The point here is that I do not see the update being reflected even after a while. If I use synchronization barrier as follows, the update is immediately visible:

    while(1) {

    __sync_synchronize();
    if (ptr)
        ptr->do_something();
    }

So my questions are:

  1. Why is the update not visible even after a long time?
  2. What does __sync_synchronize() do exactly?

Edit 1: I understand why the update might not be visible immediately. My question is specifically why it is not visible even after a very long time.

Was it helpful?

Solution

You're falling foul of an area that's not been standardised in C/C++ until very recently—the memory model.

The bottom line is that in the absence of synchronisation (in the broad sense of the term) there are no guarantees about when, or even if, changes made by one thread will be seen by another thread.

There's more to it than just when (or if) something will become visible—it also affects ordering. So this kind of thing, for example, is completely unsafe:

bool important_data_ready = false;

// In thread 1
void* important_data = calculate_important_data();
important_data_ready = true;

// In thread 2
if (important_data_ready) {
  // use important_data
}

Because it would be quite possible for important_data_ready to become true from the point of view of thread 2 before thread 1's write to important_data is visible from that thread's point of view. Worse, in the absence of standardisation on how this should work, the details have varied between compilers and CPUs.

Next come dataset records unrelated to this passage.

(* ===== verification/Models.v ===== *)
(** * Models: the values the services pass around and store

    One record per interface of the source's [models.ts] files and of
    [authority/].  Field names carry a short prefix of the record; optional
    fields ([field?: T]) are [option T].  [__version] is FeltDB's record
    version. *)

From S2P Require Import Prelude JsString.
From Stdlib Require Import ZArith.
Local Open Scope string_scope.
Local Open Scope Z_scope.

(** ** Untyped JavaScript values ([unknown])

    Numbers that are not integers (fractions, NaN, infinities) are one value;
    the source only asks whether a number is an integer.  A function, symbol
    or bigint is [JOpaque]. *)
Inductive jsval :=
| JUndef
| JNull
| JBool (b : bool)
| JInt (z : Z)
| JNumOther
| JStr (s : string)
| JArr (l : list jsval)
| JObj (fields : list (string * jsval))
| JOpaque.

(** [input[field]] of an object given by its own properties. *)
Fixpoint getField (fields : list (string * jsval)) (f : string) : jsval :=
  match fields with
  | [] => JUndef
  | (k, v) :: r => if String.eqb k f then v else getField r f
  end.

Definition ofOption (s : option string) : jsval :=
  match s with Some x => JStr x | None => JUndef end.

(** ** Identity ([authority/principal.ts]) *)

Inductive PrincipalVerification := ByApiKey | ByHost | ByJob | ByDelivery | ByIntegration.

#[global] Instance PrincipalVerification_eq_dec : EqDecision PrincipalVerification.
Proof. solve_decision. Defined.

Definition verificationName (v : PrincipalVerification) : string :=
  match v with
  | ByApiKey => "api_key" | ByHost => "host" | ByJob => "job"
  | ByDelivery => "delivery" | ByIntegration => "integration"
  end.

(** [vp_bound] is membership of the principal in the module-private weak map
    of credential checks ([authority/credential-binding.ts]). *)
Record VerifiedPrincipal := mkPrincipal {
  vp_principalId : string;
  vp_principalType : string;
  vp_tenantId : string;
  vp_applicationId : option string;
  vp_credentialId : option string;
  vp_delegationId : option string;
  vp_runId : option string;
  vp_verifiedBy : PrincipalVerification;
  vp_bound : bool }.

Record PrincipalClaims := mkClaims {
  pc_principalId : string;
  pc_principalType : string;
  pc_tenantId : string;
  pc_applicationId : option string;
  pc_credentialId : option string;
  pc_delegationId : option string;
  pc_runId : option string }.

Record DurablePrincipal := mkDurable {
  dp_principalId : string;
  dp_principalType : string;
  dp_tenantId : string;
  dp_applicationId : option string;
  dp_delegationId : option string;
  dp_credentialId : option string;
  dp_authorizedBy : option string }.

(** ** Requests ([authority/context.ts], [authority/authorizer.ts]) *)

Record ServiceResource := mkResource {
  r_type : string;
  r_tenantId : string;
  r_id : option string;
  r_attributes : option (gmap string string) }.

Record AuthorizationEvidence := mkAuthorization {
  a_decisionId : string;
  a_decidedAt : string;
  a_policyVersion : option string;
  a_reason : option string }.

(** [x_identity] is the object's identity: membership in the weak sets of
    issued and consumed contexts is by identity. *)
Record ServiceExecutionContext := mkContext {
  x_identity : nat;
  x_application : string;
  x_tenantId : string;
  x_principal : VerifiedPrincipal;
  x_capability : string;
  x_capabilityVersion : Z;
  x_requestId : string;
  x_resource : ServiceResource;
  x_resourceUri : string;
  x_authorization : AuthorizationEvidence;
  x_expiresAt : string }.

Record ServiceAuthorizationRequest := mkRequest {
  rq_request_id : string;
  rq_subject_kind : string;
  rq_subject_id : string;
  rq_tenant_id : string;
  rq_application_id : string;
  rq_capability : string;
  rq_capability_version : Z;
  rq_uri : string;
  rq_attributes : option (gmap string string);
  rq_timestamp : Z;
  rq_execution_id : option string;
  rq_delegation_id : option string;
  rq_run_id : option string;
  rq_credential_id : option string;
  rq_verified_by : string }.

(** A decision as it arrives: every field may be missing or mistyped. *)
Record ServiceAuthorizationDecision := mkDecision {
  dc_decision_id : jsval;
  dc_allowed : jsval;
  dc_capability : jsval;
  dc_tenant_id : jsval;
  dc_application_id : jsval;
  dc_subject_id : jsval;
  dc_uri : jsval;
  dc_reason : option string;
  dc_policy_version : option string }.

(** ** Evidence ([authority/evidence.ts]) *)

Inductive EffectOutcome := Started | Succeeded | Failed | ProviderError | OutcomeDenied.

#[global] Instance EffectOutcome_eq_dec : EqDecision EffectOutcome.
Proof. solve_decision. Defined.

Inductive EvidenceDecision := Allow | Deny | NoDecision.

#[global] Instance EvidenceDecision_eq_dec : EqDecision EvidenceDecision.
Proof. solve_decision. Defined.

Record EffectEvidence := mkEvidence {
  e_id : string;
  e_application : string;
  e_tenantId : string;
  e_principalId : string;
  e_principalType : string;
  e_delegationId : option string;
  e_runId : option string;
  e_capability : string;
  e_capabilityVersion : Z;
  e_resource : string;
  e_decision : EvidenceDecision;
  e_decisionId : option string;
  e_credentialRef : option string;
  e_credentialVersion : option Z;
  e_service : string;
  e_provider : option string;
  e_requestId : string;
  e_startedAt : string;
  e_completedAt : option string;
  e_outcome : EffectOutcome;
  e_failureCode : option string;
  e_version : Z }.

#[global] Instance EffectEvidence_eta : Eta EffectEvidence := fun r =>
  mkEvidence (e_id r) (e_application r) (e_tenantId r) (e_principalId r) (e_principalType r)
    (e_delegationId r) (e_runId r) (e_capability r) (e_capabilityVersion r) (e_resource r)
    (e_decision r) (e_decisionId r) (e_credentialRef r) (e_credentialVersion r) (e_service r)
    (e_provider r) (e_requestId r) (e_startedAt r) (e_completedAt r) (e_outcome r)
    (e_failureCode r) (e_version r).

(** ** Jobs and schedules ([jobs/models.ts]) *)

Inductive JobStatus := JScheduled | JPending | JRunning | JRetrying | JCompleted | JFailed.

#[global] Instance JobStatus_eq_dec : EqDecision JobStatus.
Proof. solve_decision. Defined.

Record Job := mkJob {
  j_id : string;
  j_tenantId : string;
  j_applicationId : option string;
  j_type : string;
  j_payload : jsval;
  j_status : JobStatus;
  j_runAt : string;
  j_attemptCount : Z;
  j_maxAttempts : Z;
  j_createdAt : string;
  j_startedAt : option string;
  j_completedAt : option string;
  j_nextAttemptAt : option string;
  j_leaseOwner : option string;
  j_leaseExpiresAt : option string;
  j_lastError : option string;
  j_principal : option DurablePrincipal;
  j_version : Z }.

#[global] Instance Job_eta : Eta Job := fun r =>
  mkJob (j_id r) (j_tenantId r) (j_applicationId r) (j_type r) (j_payload r) (j_status r)
    (j_runAt r) (j_attemptCount r) (j_maxAttempts r) (j_createdAt r) (j_startedAt r)
    (j_completedAt r) (j_nextAttemptAt r) (j_leaseOwner r) (j_leaseExpiresAt r)
    (j_lastError r) (j_principal r) (j_version r).

Record JobSchedule := mkSchedule {
  s_id : string;
  s_tenantId : string;
  s_applicationId : option string;
  s_type : string;
  s_payload : jsval;
  s_interval : string;
  s_nextRunAt : string;
  s_enabled : bool;
  s_createdAt : string;
  s_createdBy : string;
  s_principal : option DurablePrincipal;
  s_version : Z }.

#[global] Instance JobSchedule_eta : Eta JobSchedule := fun r =>
  mkSchedule (s_id r) (s_tenantId r) (s_applicationId r) (s_type r) (s_payload r)
    (s_interval r) (s_nextRunAt r) (s_enabled r) (s_createdAt r) (s_createdBy r)
    (s_principal r) (s_version r).

Record JobAuditEvent := mkJobAudit {
  ja_id : string;
  ja_type : string;
  ja_jobId : option string;
  ja_scheduleId : option string;
  ja_tenantId : string;
  ja_principalId : string;
  ja_timestamp : string;
  ja_success : bool;
  ja_details : list (string * jsval);
  ja_jobType : option string }.

Record CreateJobInput := mkCreateJob {
  ci_tenantId : option string;
  ci_type : string;
  ci_payload : jsval;
  ci_runAt : option string;
  ci_maxAttempts : option Z;
  ci_delegationId : option string;
  (** Properties the interface does not declare. *)
  ci_extra : list (string * jsval) }.

#[global] Instance CreateJobInput_eta : Eta CreateJobInput := fun r =>
  mkCreateJob (ci_tenantId r) (ci_type r) (ci_payload r) (ci_runAt r) (ci_maxAttempts r)
    (ci_delegationId r) (ci_extra r).

Record ScheduleRecurringInput := mkRecurring {
  sr_tenantId : option string;
  sr_type : string;
  sr_payload : jsval;
  sr_interval : string;
  sr_delegationId : option string;
  sr_createdBy : option string;
  sr_extra : list (string * jsval) }.

#[global] Instance ScheduleRecurringInput_eta : Eta ScheduleRecurringInput := fun r =>
  mkRecurring (sr_tenantId r) (sr_type r) (sr_payload r) (sr_interval r) (sr_delegationId r)
    (sr_createdBy r) (sr_extra r).
(* ===== verification/MemStore.v ===== *)
(** * MemStore: an in-memory FeltDB

    A concrete instance of the store's interface, one finite map per
    collection, and the proof that it satisfies the laws.  Witnesses run the
    services on it. *)

From S2P Require Import Prelude JsString JsTime Errors Models Store.
From Stdlib Require Import ZArith Lia.
Local Open Scope Z_scope.


Record MemDB := mkMemDB {
  mJobs : gmap string Job;
  mSchedules : gmap string JobSchedule;
  mJobAudit : gmap string JobAuditEvent;
  mEvidence : gmap string EffectEvidence;
  mKeys : gmap string ApiKey;
  mPrefixes : gmap string ApiKeyPrefixRecord;
  mKeyAudit : gmap string ApiKeyAuditEvent;
  mEndpoints : gmap string WebhookEndpoint;
  mDeliveries : gmap string WebhookDelivery;
  mHookAudit : gmap string WebhookAuditEvent;
  mIntegrations : gmap string WebhookIntegration;
  mInbound : gmap string InboundRecord;
  mFiles : gmap string File;
  mFileAudit : gmap string FileAuditEvent;
  mSecrets : gmap string Secret;
  mSecretVersions : gmap string SecretVersion;
  mSecretAudit : gmap string SecretAuditEvent;
  mVariables : gmap string ConfigurationVariable;
  mBindings : gmap string ConfigurationSecret;
  mConfigAudit : gmap string ConfigurationAuditEvent;
  mNotifications : gmap string Notification;
  mNotificationDeliveries : gmap string NotificationDelivery;
  mNotificationAudit : gmap string NotificationAuditEvent;
  mApplication : gmap string (gmap string ApplicationRecord) }.

#[global] Instance MemDB_eta : Eta MemDB := fun r =>
  mkMemDB (mJobs r) (mSchedules r) (mJobAudit r) (mEvidence r) (mKeys r) (mPrefixes r) (mKeyAudit r) (mEndpoints r) (mDeliveries r) (mHookAudit r) (mIntegrations r) (mInbound r) (mFiles r) (mFileAudit r)
    (mSecrets r) (mSecretVersions r) (mSecretAudit r) (mVariables r) (mBindings r) (mConfigAudit r) (mNotifications r) (mNotificationDeliveries r) (mNotificationAudit r) (mApplication r).

Definition mget {V} (c : coll V) : MemDB -> gmap string V :=
  match c with
  | CJobs => mJobs
  | CSchedules => mSchedules
  | CJobAudit => mJobAudit
  | CEvidence => mEvidence
  | CKeys => mKeys
  | CPrefixes => mPrefixes
  | CKeyAudit => mKeyAudit
  | CEndpoints => mEndpoints
  | CDeliveries => mDeliveries
  | CHookAudit => mHookAudit
  | CIntegrations => mIntegrations
  | CInbound => mInbound
  | CFiles => mFiles
  | CFileAudit => mFileAudit
  | CSecrets => mSecrets
  | CSecretVersions => mSecretVersions
  | CSecretAudit => mSecretAudit
  | CVariables => mVariables
  | CBindings => mBindings
  | CConfigAudit => mConfigAudit
  | CNotifications => mNotifications
  | CNotificationDeliveries => mNotificationDeliveries
  | CNotificationAudit => mNotificationAudit
  | CApplication name => fun r => orElse (mApplication r !! name) ∅
  end.

Definition mset {V} (c : coll V) : gmap string V -> MemDB -> MemDB :=
  match c with
  | CJobs => fun m r => r <| mJobs := m |>
  | CSchedules => fun m r => r <| mSchedules := m |>
  | CJobAudit => fun m r => r <| mJobAudit := m |>
  | CEvidence => fun m r => r <| mEvidence := m |>
  | CKeys => fun m r => r <| mKeys := m |>
  | CPrefixes => fun m r => r <| mPrefixes := m |>
  | CKeyAudit => fun m r => r <| mKeyAudit := m |>
  | CEndpoints => fun m r => r <| mEndpoints := m |>
  | CDeliveries => fun m r => r <| mDeliveries := m |>
  | CHookAudit => fun m r => r <| mHookAudit := m |>
  | CIntegrations => fun m r => r <| mIntegrations := m |>
  | CInbound => fun m r => r <| mInbound := m |>
  | CFiles => fun m r => r <| mFiles := m |>
  | CFileAudit => fun m r => r <| mFileAudit := m |>
  | CSecrets => fun m r => r <| mSecrets := m |>
  | CSecretVersions => fun m r => r <| mSecretVersions := m |>
  | CSecretAudit => fun m r => r <| mSecretAudit := m |>
  | CVariables => fun m r => r <| mVariables := m |>
  | CBindings => fun m r => r <| mBindings := m |>
  | CConfigAudit => fun m r => r <| mConfigAudit := m |>
  | CNotifications => fun m r => r <| mNotifications := m |>
  | CNotificationDeliveries => fun m r => r <| mNotificationDeliveries := m |>
  | CNotificationAudit => fun m r => r <| mNotificationAudit := m |>
  | CApplication name => fun m r => r <| mApplication := <[name := m]> (mApplication r) |>
  end.

Definition emptyDB : MemDB := mkMemDB ∅ ∅ ∅ ∅ ∅ ∅ ∅ ∅ ∅ ∅ ∅ ∅ ∅ ∅ ∅ ∅ ∅ ∅ ∅ ∅ ∅ ∅ ∅ ∅.

Definition memPut {V} (c : coll V) (k : string) (x : V) (db : MemDB) : MemDB :=
  mset c (<[k := x]> (mget c db)) db.

Definition memReady (db : MemDB) (o : txop) : bool :=
  match o with
  | TxPut c id absent ev _ =>
      match mget c db !! id with
      | None => match ev with None => true | Some _ => false end
      | Some cur => negb absent && match ev with Some v => getVersion c cur =? v | None => true end
      end
  | TxApplication name id absent present ev _ =>
      match mget (CApplication name) db !! id with
      | None => negb present && match ev with None => true | Some _ => false end
      | Some cur => negb absent && match ev with Some v => ar_version cur =? v | None => true end
      end
  end.

Definition memApply (db : MemDB) (o : txop) : MemDB :=
  match o with
  | TxPut c id _ _ v => memPut c id v db
  | TxApplication name id _ _ _ v =>
      memPut (CApplication name) id
        (mkApplicationRecord v match mget (CApplication name) db !! id with Some cur => ar_version cur + 1 | None => 1 end) db
  end.

(** Cursors of the in-memory store: a page ends after as many records as the
    cursor has characters. *)
Fixpoint tally (n : nat) : string :=
  match n with O => EmptyString | S n => String (Ascii.ascii_of_nat 120) (tally n) end.

Definition memMatching {V} (c : coll V) (p : V -> bool) (db : MemDB) : list V :=
  List.filter p (map snd (map_to_list (mget c db))).

#[global] Instance MemDB_FeltDB : FeltDB MemDB := {
  db_get V c k db := (db, Ok (mget c db !! k));
  db_find V c p db := (db, Ok (memMatching c p db));
  db_query V c p limit cursor db :=
    let l := memMatching c p db in
    let i := match cursor with Some s => String.length s | None => O end in
    (db, Ok (take limit (drop i l),
             if Nat.ltb (i + limit) (length l) then Some (tally (i + limit)) else None));
  db_updateIfVersion V c k v patch db :=
    match mget c db !! k with
    | Some cur =>
        if getVersion c cur =? v then
          let new := setVersion c (v + 1) (patch cur) in (memPut c k new db, Ok (Some new))
        else (db, Ok None)
    | None => (db, Ok None)
    end;
  db_insert V c k x db :=
    match mget c db !! k with
    | None => (memPut c k x db, Ok tt)
    | Some _ => (db, Throw (JsError "Error" "already exists"))
    end;
  db_update V c k x db :=
    match mget c db !! k with
    | Some cur => (memPut c k (setVersion c (getVersion c cur + 1) x) db, Ok tt)
    | None => (db, Throw (JsError "Error" "not found"))
    end;
  db_delete V c k db := (mset c (delete k (mget c db)) db, Ok tt);
  db_transaction ops db :=
    if forallb (memReady db) ops then (fold_left memApply ops db, Ok tt)
    else (db, Throw (ConditionalConflictError "conflict"));
  peek V c k db := mget c db !! k;
  up _ := True }.

Lemma mget_mset {V} (c : coll V) m db : mget c (mset c m db) = m.
Proof. destruct c; cbn; try reflexivity. now rewrite lookup_insert_eq. Qed.

Lemma mget_mset_ne {V W} (c : coll V) (c' : coll W) m db :
  cname c' <> cname c -> mget c' (mset c m db) = mget c' db.
Proof.
  intros Hne. destruct c, c'; try solve [reflexivity | exfalso; apply Hne; reflexivity].
  cbn. rewrite lookup_insert_ne by (intros ->; now apply Hne). reflexivity.
Qed.

Lemma mget_put_ne {V W} (c : coll V) (c' : coll W) k k' (o : option V) db :
  (cname c', k') <> (cname c, k) ->
  mget c' (mset c (partial_alter (fun _ => o) k (mget c db)) db) !! k' = mget c' db !! k'.
Proof.
  intros Hne. destruct (decide (cname c' = cname c)) as [E|E].
  - assert (k' <> k) as Hk by (intros ->; apply Hne; now rewrite E).
    revert E. clear Hne. intros E. apply (coll_same c c' (fun W c' => mget c' (mset c (partial_alter (fun _ => o) k (mget c db)) db) !! k' = mget c' db !! k') E).
    rewrite mget_mset. now rewrite lookup_partial_alter_ne by congruence.
  - now rewrite mget_mset_ne by exact E.
Qed.

Lemma memPut_changed {V} (c : coll V) k x db : changed c k (Some x) db (memPut c k x db).
Proof.
  split; [exact I|]. split; cbn.
  - unfold memPut. rewrite mget_mset. apply lookup_insert_eq.
  - intros V' c' k' Hne. apply (mget_put_ne c c' k k' (Some x)), Hne.
Qed.

Lemma memDelete_changed {V} (c : coll V) k db :
  changed c k None db (mset c (delete k (mget c db)) db).
Proof.
  split; [exact I|]. split; cbn.
  - rewrite mget_mset. apply lookup_delete_eq.
  - intros V' c' k' Hne. apply (mget_put_ne c c' k k' None), Hne.
Qed.

Lemma memReady_spec db o : memReady db o = true <-> txReady db o.
Proof.
  destruct o as [V c id absent ev v|name id absent present ev v].
  - cbn. destruct (mget c db !! id) as [cur|].
    + rewrite andb_true_iff, negb_true_iff. destruct ev as [n|]; [rewrite Z.eqb_eq|]; tauto.
    + destruct ev; split; congruence.
  - cbn. destruct (_ !! id) as [cur|]; rewrite andb_true_iff, negb_true_iff.
    + destruct ev as [n|]; [rewrite Z.eqb_eq|]; tauto.
    + destruct ev; intuition congruence.
Qed.

Lemma memApply_frame ops db V (c : coll V) k :
  (cname c, k) ∉ map txKey ops -> mget c (fold_left memApply ops db) !! k = mget c db !! k.
Proof.
  revert db. induction ops as [|o ops IH]; intros db Hn; [reflexivity|].
  cbn [map fold_left] in *. apply not_elem_of_cons in Hn as [Hn1 Hn2]. rewrite IH by exact Hn2.
  destruct o as [W c' id a ev v|name id a pr ev v]; apply (mget_put_ne _ c id k (Some _)), Hn1.
Qed.

Lemma memApply_done ops db :
  NoDup (map txKey ops) -> Forall (txDone (fold_left memApply ops db)) ops.
Proof.
  revert db. induction ops as [|o ops IH]; intros db Hd; [constructor|].
  cbn in Hd. apply NoDup_cons in Hd as [Hn Hd]. constructor; [|apply IH, Hd].
  cbn [fold_left]. destruct o as [W c' id a ev v|name id a pr ev v]; cbn [txDone txKey memApply] in *; [|eexists];
    (etransitivity; [exact (memApply_frame _ _ _ _ _ Hn)|]; unfold memPut; rewrite mget_mset; apply lookup_insert_eq).
Qed.

Lemma tally_length n : String.length (tally n) = n.
Proof. induction n as [|n IH]; cbn; congruence. Qed.

Lemma find_spec {V} (p : V -> bool) (l : list (string * V)) (m : gmap string V) :
  NoDup l.*1 -> (forall k x, (k, x) ∈ l <-> m !! k = Some x) ->
  exists ks, NoDup ks /\
    Forall2 (fun k x => m !! k = Some x) ks (List.filter p (map snd l)) /\
    Forall (fun x => p x = true) (List.filter p (map snd l)) /\
    (forall k x, m !! k = Some x -> p x = true -> k ∈ ks).
Proof.
  intros Hd Hm. exists (map fst (List.filter (fun kx => p kx.2) l)).
  assert (forall k, k ∈ map fst (List.filter (fun kx => p kx.2) l) -> k ∈ l.*1) as Hsub.
  { intros k. rewrite !list_elem_of_In, !in_map_iff. intros (x & <- & Hx).
    apply filter_In in Hx as [Hx _]. eauto. }
  assert (forall k x, m !! k = Some x -> p x = true -> k ∈ map fst (List.filter (fun kx => p kx.2) l)) as Hall.
  { intros k x Hk Hp. apply list_elem_of_In, in_map_iff. exists (k, x). split; [reflexivity|].
    apply filter_In. split; [|exact Hp]. apply list_elem_of_In, Hm, Hk. }
  assert (forall k x, (k, x) ∈ l -> m !! k = Some x) as Hin by (intros; now apply Hm).
  clear Hm. repeat split; [| | |exact Hall]; clear Hall.
  - clear Hin. induction l as [|[k x] l IH]; cbn in *; [constructor|].
    apply NoDup_cons in Hd as [Hn Hd].
    assert (forall k', k' ∈ map fst (List.filter (fun kx => p kx.2) l) -> k' ∈ l.*1) as Hs.
    { intros k'. rewrite !list_elem_of_In, !in_map_iff. intros (y & <- & Hy).
      apply filter_In in Hy as [Hy _]. eauto. }
    destruct (p x); [|now apply IH].
    constructor; [intros Hc; apply Hn, Hs, Hc | now apply IH].
  - clear Hsub Hd. induction l as [|[k x] l IH]; cbn; [constructor|].
    destruct (p x); [constructor|]; first [apply Hin; left | apply IH; intros; apply Hin; now right].
  - apply Forall_forall. intros x Hx. apply list_elem_of_In, filter_In in Hx. apply Hx.
Qed.

Lemma memMatching_enumerates {V} (c : coll V) p db : enumerates c p db (memMatching c p db).
Proof.
  apply find_spec; [apply NoDup_fst_map_to_list | intros; apply elem_of_map_to_list].
Qed.

#[global] Instance MemDB_laws : FeltDBLaws MemDB.
Proof.
  split; cbn.
  - reflexivity.
  - intros V c p db _. eexists. split; [reflexivity | apply memMatching_enumerates].
  - intros V c p db _. exists (memMatching c p db), String.length.
    split; [apply memMatching_enumerates|]. intros limit cursor Hl.
    set (l := memMatching c p db). set (i := match cursor with Some s => _ | None => _ end).
    exists limit. eexists. split; [reflexivity|]. split; [lia|].
    change (match length l with O => false | S m => (i + limit <=? m)%nat end)
      with (Nat.ltb (i + limit) (length l)).
    destruct (Nat.ltb_spec (i + limit) (length l)) as [Hlt|Hge]; [|exact Hge].
    split; [destruct (i + limit)%nat eqn:E; [lia | discriminate] | rewrite tally_length; lia].
  - intros V c k v patch db cur _ Hk Hv. rewrite Hk, Hv, Z.eqb_refl.
    eexists. split; [reflexivity | apply memPut_changed].
  - intros V c k v patch db _ Hv. destruct (mget c db !! k) as [cur|] eqn:E; [|reflexivity].
    destruct (Z.eqb_spec (getVersion c cur) v); [exfalso; eapply Hv; eauto | reflexivity].
  - intros V c k x db _ Hk. rewrite Hk. eexists. split; [reflexivity | apply memPut_changed].
  - intros V c k x cur db _ Hk. rewrite Hk. eexists. split; [reflexivity | apply memPut_changed].
  - intros V c k db _. eexists. split; [reflexivity | apply memDelete_changed].
  - intros ops db _ Hd Hr.
    assert (forallb (memReady db) ops = true) as ->.
    { apply forallb_forall. intros o Ho. apply memReady_spec. rewrite Forall_forall in Hr.
      apply Hr, list_elem_of_In, Ho. }
    eexists. split; [reflexivity|]. split; [exact I|]. split; [apply memApply_done, Hd|].
    intros. now apply memApply_frame.
  - intros ops db _ Hx.
    assert (forallb (memReady db) ops = false) as ->.
    { apply not_true_iff_false. intros Hall. rewrite forallb_forall in Hall.
      apply Exists_exists in Hx as (o & Ho & Hn). apply Hn, memReady_spec, Hall, list_elem_of_In, Ho. }
    eexists; reflexivity.
Qed.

This stuff has been standardised in Java since Java 5 (2004) but only became standardised in C/C++ in C11 and C++11.

The __sync_synchronize function you're using is a legacy gcc facility that issues a full memory barrier—in a nutshell, this ensures that everything done by the thread before that memory barrier will be visible to another thread before anything done after the memory barrier. But you're not using it safely—it also needs to be used by the reading thread for full safety.

You're probably better off, if you can, using the new standardised mechanisms supported by C11. This talk by Herb Sutter is a good starting point.